Growth of ”Paecilomyces hepiali” in various agar media and yield of fruit bodies in rice based media were studied. The best growth in agar media was obtained at 25°C (61.86 mm colony diameter in 14 days). The initial agar media pH range from 6 to 8 was found to be the most favourable for mycelial growth. This study found that agars made with powders of cereal grains alone do not support good mycelial growth of ”P. hepialid”. Addition of peptone improved mycelial growth significantly. The most favourable carbon sources were Mannose, Fructose and Glucose. Organic nitrogen sources were found to be the most preferred. The results demonstrated that brown rice is better than polished rice in yield of fruit bodies.
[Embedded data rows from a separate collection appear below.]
Lemma processLog_error_iff_witness :
  processLog (L := Reference.libraries) (bytes_of "Program log: Instruction: Buy")
    = ([], Return tt) /\
  exists err,
    (processLog (L := Reference.libraries) (bytes_of "Program log: G3KpTd7r")).2
      = Failure err.
Proof.
  split.
  - apply (processLog_error_iff (L := Reference.libraries)
             (bytes_of "Program log: Instruction: Buy") marshal_CreateEvent_total).
    reflexivity.
  - apply (processLog_error_iff (L := Reference.libraries)
             (bytes_of "Program log: G3KpTd7r") marshal_CreateEvent_total).
    split; [reflexivity | left; reflexivity].
Defined.

(** ** The recovery loop *)

Module LoopFacts.






Lemma processLog_quiet `{L : Libraries} (log : list byte) :
  Forall quiet (processLog log).1.
Proof.
  rewrite processLog_eq.
  destruct (negb (Strings.Contains log logIdentifier)); [done|].
  destruct (extractProgramData log) as [data| |]; [|done|done].
  destruct (base64_DecodeString data) as [decoded|]; [|done].
  destruct (negb (Strings.HasPrefix decoded creationDiscriminator)); [done|].
  destruct (DecodeBorsh (T := RawEvent) _) as [event| |]; [|done|done].
  destruct (json_Marshal _); [|done]. by repeat constructor.
Qed.

Lemma processLogs_returns `{L : Libraries} (logs : list (list byte)) :
  (processLogs logs).2 = Return tt /\ Forall quiet (processLogs logs).1.
Proof.
  induction logs as [|log logs [IHr IHq]]; [done|].
  cbn [processLogs].
  pose proof (processLog_no_panic log) as Hp.
  pose proof (processLog_quiet log) as Hq.
  destruct (processLog log) as [tr [[]|err|]]; [| |done];
    destruct (processLogs logs) as [tr' r]; cbn in *;
    (split; [done|]); apply Forall_app; repeat constructor; done.
Qed.

Lemma listenForMessages_fails `{L : Libraries}
    (messages : list (list (list byte))) (err : error) :
  (listenForMessages messages err).2
    = Failure (ErrWrapped "error receiving message" err) /\
  Forall quiet (listenForMessages messages err).1.
Proof.
  induction messages as [|logs messages [IHr IHq]].
  - split; [done|]. by repeat constructor.
  - cbn [listenForMessages].
    destruct (processLogs_returns logs) as [Hr Hq].
    destruct (processLogs logs) as [tr r]. cbn in Hr, Hq. subst r.
    destruct (listenForMessages messages err) as [tr' r']. cbn in *.
    split; [done|]. constructor; [done|]. by apply Forall_app.
Qed.

(** Every call of [connectAndListen] that returns, returns an error; its
    first action is the connection attempt, and it neither connects again
    nor sleeps. *)
Lemma connectAndListen_fails `{L : Libraries} (u : Upstream) :
  exists q err,
    connectAndListen u = (ws_Connect :: q, Failure err) /\ Forall quiet q.
Proof.
  destruct u as [err|err|messages err]; cbn [connectAndListen].
  - by eexists [], _.
  - eexists _, _. split; [done|]. by repeat constructor.
  - destruct (listenForMessages_fails messages err) as [Hr Hq].
    destruct (listenForMessages messages err) as [tr r]. cbn in Hr, Hq. subst r.
    eexists _, _. split; [done|].
    repeat (constructor; [done|]). apply Forall_app. split; [done|].
    by repeat constructor.
Qed.





End LoopFacts.


(** ** The client registry and the broadcaster *)

Module ServerFacts.

Lemma writes_run_goroutine (g : Goroutine) (w : result unit) :
  writes (run_goroutine g w) = [target g].
Proof. by destruct g, w. Qed.

Lemma writes_app (ops1 ops2 : list Op) :
  writes (ops1 ++ ops2) = writes ops1 ++ writes ops2.
Proof. apply omap_app. Qed.

Lemma writes_run_all (gs : list Goroutine) (w : Conn -> result unit) :
  writes (run_all gs w) = target <$> gs.
Proof.
  induction gs as [|g gs IH]; [done|].
  change (run_all (g :: gs) w)
    with (run_goroutine g (w match g with
                             | Deliver c _ => Connection c
                             | Pong c _ => Connection c
                             end) ++ run_all gs w).
  by rewrite writes_app, IH, writes_run_goroutine.
Qed.

Lemma step_registry (s : Server) (ev : Event) :
  ConnectedClients (step s ev) =
    match ev with
    | EvUpgrade conn =>
        <[RemoteAddr conn := {| Connection := conn |}]> (ConnectedClients s)
    | EvReadError conn _ => delete (RemoteAddr conn) (ConnectedClients s)
    | _ => ConnectedClients s
    end.
Proof.
  destruct ev as [| |conn mt message| | |i w]; try done.
  - cbn. unfold handleConnection_frame. by destruct (Strings.Contains _ _).
  - cbn. by destruct (spawned s !! i).
Qed.

(** The entry of a connection stays through every event that does not
    disturb it. *)
Lemma step_keeps (conn : Conn) (ev : Event) (s : Server) :
  disturbs conn ev = false ->
  ConnectedClients s !! RemoteAddr conn = Some {| Connection := conn |} ->
  ConnectedClients (step s ev) !! RemoteAddr conn = Some {| Connection := conn |}.
Proof.
  intros Hd Hs. rewrite step_registry.
  destruct ev as [|c|c mt message|c err| |i w]; try done.
  - cbn in Hd. apply andb_false_iff in Hd as [Hd|Hd].
    + apply bool_decide_eq_false in Hd. by rewrite lookup_insert_ne.
    + apply negb_false_iff, bool_decide_eq_true in Hd. subst c.
      by rewrite lookup_insert_eq.
  - cbn in Hd. apply bool_decide_eq_false in Hd. by rewrite lookup_delete_ne.
Qed.

Lemma run_keeps (conn : Conn) (evs : list Event) (s : Server) :
  Forall (fun ev => disturbs conn ev = false) evs ->
  ConnectedClients s !! RemoteAddr conn = Some {| Connection := conn |} ->
  ConnectedClients (run evs s) !! RemoteAddr conn = Some {| Connection := conn |}.
Proof.
  intros Hevs. revert s. induction Hevs as [|ev evs Hev _ IH]; intros s Hs; [done|].
  cbn [run foldl]. apply IH. by apply step_keeps.
Qed.

Lemma frames_spawned (conn : Conn) (frames : list (Z * list byte)) (s : Server) :
  let s' := foldl (fun s frame => handleConnection_frame conn frame.2 s) s frames in
  ConnectedClients s' = ConnectedClients s /\
  performed s' = performed s /\
  spawned s' =
    spawned s ++
    replicate (length (List.filter (fun f => Strings.Contains f.2 pingMessage) frames))
              (Pong {| Connection := conn |} (RemoteAddr conn)).
Proof.
  revert s. induction frames as [|[mt message] frames IH]; intros s.
  - cbn. by rewrite app_nil_r.
  - cbn [foldl List.filter]. cbv zeta in IH.
    destruct (IH (handleConnection_frame conn (mt, message).2 s)) as (-> & -> & ->).
    unfold handleConnection_frame. cbn [snd].
    destruct (Strings.Contains message pingMessage); [|done].
    cbn. by rewrite <- app_assoc.
Qed.

End ServerFacts.

(** C6.  A frame read by the read loop of a connection whose text contains
    "ping" starts exactly one goroutine; that goroutine takes the client's
    lock, writes exactly the bytes of [{"message":"pong"}] as a text
    message to that client's connection, and releases the lock, whether or
    not the write succeeds.  A frame without "ping" changes nothing: no
    goroutine, no write, same registry.  Over a whole run of
    [handleConnection] there is one such goroutine per frame with "ping". *)
Theorem handleConnection_ping (conn : Conn) (messageType : Z)
    (message : list byte) (s : Server) (w : result unit)
    (frames : list (Z * list byte)) (err : error) :
  (Strings.Contains message pingMessage = true ->
   step s (EvRead conn messageType message) =
     {| ConnectedClients := ConnectedClients s;
        spawned := spawned s ++ [Pong {| Connection := conn |} (RemoteAddr conn)];
        performed := performed s |}) /\
  (Strings.Contains message pingMessage = false ->
   step s (EvRead conn messageType message) = s) /\
  (exists logged,
     run_goroutine (Pong {| Connection := conn |} (RemoteAddr conn)) w =
       [Mutex_Lock {| Connection := conn |};
        WriteMessage conn TextMessage pongResponse]
       ++ logged ++ [Mutex_Unlock {| Connection := conn |}] /\
     writes logged = []) /\
  writes (run_goroutine (Pong {| Connection := conn |} (RemoteAddr conn)) w)
    = [(conn, pongResponse)] /\
  pongResponse = [x7b; x22; x6d; x65; x73; x73; x61; x67; x65; x22; x3a;
                  x22; x70; x6f; x6e; x67; x22; x7d] /\
  spawned (handleConnection conn frames err s) =
    spawned s ++
    replicate (length (List.filter (fun f => Strings.Contains f.2 pingMessage) frames))
              (Pong {| Connection := conn |} (RemoteAddr conn)).
Proof.
  split_and!.
  - intros Hp. cbn. unfold handleConnection_frame. by rewrite Hp.
  - intros Hp. cbn. unfold handleConnection_frame. by rewrite Hp.
  - destruct w as [[]|e];
      [exists [] | exists [log_Printf (LPongFailed (RemoteAddr conn) e)]];
      by split.
  - apply ServerFacts.writes_run_goroutine.
  - done.
  - unfold handleConnection, handleConnection_exit. cbn [spawned].
    by destruct (ServerFacts.frames_spawned conn frames
                   (handleConnection_register conn s)) as (_ & _ & ->).
Qed.

Lemma handleConnection_ping_witness :
  step Server_init (EvRead conn_c TextMessage (bytes_of "are you there? ping")) =
    {| ConnectedClients := ∅;
       spawned := [Pong {| Connection := conn_c |} (RemoteAddr conn_c)];
       performed := [] |} /\
  step Server_init (EvRead conn_c TextMessage (bytes_of "hello")) = Server_init.
Proof.
  split.
  - apply (handleConnection_ping conn_c TextMessage
             (bytes_of "are you there? ping") Server_init (Ok tt) []
             (ErrLibrary "EOF")).
    reflexivity.
  - apply (handleConnection_ping conn_c TextMessage (bytes_of "hello")
             Server_init (Ok tt) [] (ErrLibrary "EOF")).
    reflexivity.
Defined.

(** C7.  A broadcast over a registry of [N] clients starts exactly [N]
    delivery goroutines, one per client of the snapshot and each with the
    same message, for every [N] (none when the registry is empty).  In
    whatever order they run and whichever writes fail, the writes
    attempted are exactly one write of that message per snapshot client:
    what one delivery does depends on no other delivery. *)
Theorem sendMessageToAllClients_delivers (message : list byte) (s : Server)
    (w1 w2 : Conn -> result unit) (schedule : list Goroutine) :
  spawned (sendMessageToAllClients message s) =
    spawned s ++ ((fun c => Deliver c message) <$> allClients s) /\
  length (allClients s) = size (ConnectedClients s) /\
  (forall c, c ∈ allClients s <-> exists id, ConnectedClients s !! id = Some c) /\
  (schedule ≡ₚ (fun c => Deliver c message) <$> allClients s ->
   writes (run_all schedule w1)
     ≡ₚ (fun c => (Connection c, message)) <$> allClients s) /\
  writes (run_all ((fun c => Deliver c message) <$> allClients s) w1) =
    writes (run_all ((fun c => Deliver c message) <$> allClients s) w2) /\
  (ConnectedClients s = ∅ ->
   spawned (sendMessageToAllClients message s) = spawned s).
Proof.
  split_and!.
  - done.
  - unfold allClients. by rewrite length_fmap, length_map_to_list.
  - intros c. unfold allClients. split.
    + intros Hc. apply list_elem_of_fmap in Hc as ([id c'] & -> & Hc).
      apply elem_of_map_to_list in Hc. eauto.
    + intros [id Hc]. apply list_elem_of_fmap.
      exists (id, c). split; [done|]. by apply elem_of_map_to_list.
  - intros Hperm. rewrite ServerFacts.writes_run_all, Hperm.
    by rewrite <- list_fmap_compose.
  - by rewrite !ServerFacts.writes_run_all.
  - intros Hempty. cbn. unfold allClients. rewrite Hempty, map_to_list_empty.
    apply app_nil_r.
Qed.

Lemma sendMessageToAllClients_delivers_witness :
  writes (run_all (reverse ((fun c => Deliver c (bytes_of "{}"))
                              <$> allClients two_clients))
                  (fun conn => if decide (conn = conn_a)
                               then Err (ErrLibrary "broken pipe") else Ok tt))
    ≡ₚ (fun c => (Connection c, bytes_of "{}")) <$> allClients two_clients.
Proof.
  apply (sendMessageToAllClients_delivers (bytes_of "{}") two_clients
           (fun conn => if decide (conn = conn_a)
                        then Err (ErrLibrary "broken pipe") else Ok tt)
           (fun _ => Ok tt)
           (reverse ((fun c => Deliver c (bytes_of "{}"))
                       <$> allClients two_clients))).
  apply reverse_Permutation.
Defined.

(** C8 as stated fails in its last clause: a client also leaves the
    registry when a connection with its address is upgraded, the [Store]
    replacing it, with no read error of its own. *)
Lemma client_replaced_without_read_error :
  ~ removal_claim (run [EvUpgrade conn_a] Server_init) (EvUpgrade conn_b).
Proof.
  intros Hclaim. destruct (Hclaim conn_a) as [err Hev].
  - cbn. apply lookup_insert_eq.
  - cbn. change (RemoteAddr conn_b) with (RemoteAddr conn_a).
    rewrite lookup_insert_eq. discriminate.
  - discriminate.
Qed.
Addition of peptone was found to be quite significant in enhancing yield of fruit bodies. Peptone, as a supplement, gave a better yield than addition of egg yolk, albumen and a mixture of the two. The medium with 40 g brown rice, 0.325 g glucose, 0.65 g sucrose, 2 g peptone and 65 ml corn steep liquor was found to be the most favourable and it yielded 19.3 g of fresh fruit bodies.